Saturday, December 13, 2008

Identity Theft Harder than Ever to Prevent

With so many companies leaking your personal information, it's more and more likely that you'll get your identity stolen at some point. But a new report from the US government reports that law enforcement is lagging way behind on convictions for identity theft.

In fact, say officials, convicting an identity thief is almost impossible.

Things aren't all gloom and doom. In 2007, 26 percent more identity thieves were convicted in the United States than in 2006. That's a huge jump, but it still means that only 1,943 people were convicted of identity theft last year — that's out of about 1.6 million reports of identity theft on file with the Federal Trade Commission. Partly this is because the techniques that ID thieves use are always changing with changing tech. But it's also because so many of these crimes happen across national lines.

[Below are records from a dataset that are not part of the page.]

(** * prompt-registry: source identity, migrations, URL probing, OLAF adapter

    A shallow embedding of
    - [src/utils/sourceIdUtils.ts]                          (module [SourceId]),
    - [src/services/MigrationRegistry.ts]                   (module [Registry]),
    - [src/migrations/sourceIdNormalizationMigration.ts]    (module [Migration]),
    - [src/services/UrlValidator.ts]                        (module [Prober]),
    - [src/adapters/OlafCompetenciesAdapter.ts]             (module [Olaf]),
    - the file steps of the migration                       (module [MigrationFiles]),
    - [src/utils/commandUtils.ts]                           (module [Command]),
    - [src/commands/ValidateHubCommand.ts] and the reference and URL checks
      of [templates/validate-hub.js]         (modules [HubValidation], [HubScript]),
    - the singleton of [MigrationRegistry]                  (module [RegistryInstance]),
    - [src/utils/scaffoldUtils.ts]                          (module [Scaffold]),
    followed by the properties the specification states about them, one
    module of facts ([SourceIdFacts], [RegistryFacts], ...) per module of
    definitions, and by further properties of the code.

    Conventions.  A JavaScript string is a [string] of bytes (its UTF-8
    encoding); case mapping acts on the ASCII characters.  What
    the platform provides and the repository only calls -- the WHATWG [URL]
    class, [encodeURIComponent], [JSON.parse], the network -- enters as a
    section variable, so every theorem holds for whatever the platform
    answers; module [Samples] fixes some answers for the examples.  SHA-256
    is written out after FIPS 180-4 so that identifiers compute.  An
    asynchronous function is modelled by what its promise comes to. *)

From Stdlib Require Import NArith ZArith Lia Ascii.
From Stdlib Require String.
From stdpp Require Import base option list strings gmap pretty.

(* ===================================================================== *)
(** * JavaScript string primitives used by the sources                    *)
(* ===================================================================== *)

Module Js.

(** A character of [A-Z] is moved to [a-z]; every other byte is kept. *)
Definition lowerAscii (c : ascii) : ascii :=
  let n := nat_of_ascii c in
  if (65 <=? n)%nat && (n <=? 90)%nat then ascii_of_nat (n + 32) else c.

According to Threat Level's David Kravets, though, the US has a few ideas about how to combat ID theft. Some are obvious, like using social security cards less often.

But others involve creating new mega-ID cards and a new law enforcement unit:

The 70-page document (.pdf) also includes 31 recommendations to combat identity theft. The report has a couple of interesting recommendations: the creation of a "National Identity Theft Law Enforcement Center" and providing victims of identity theft with a so-called passport "to prove they are who they say they are."
So basically if you're the victim of a ID thief, you'll have to carry around additional identity papers.

Welcome to more airport line-waiting nightmares, to say the very least.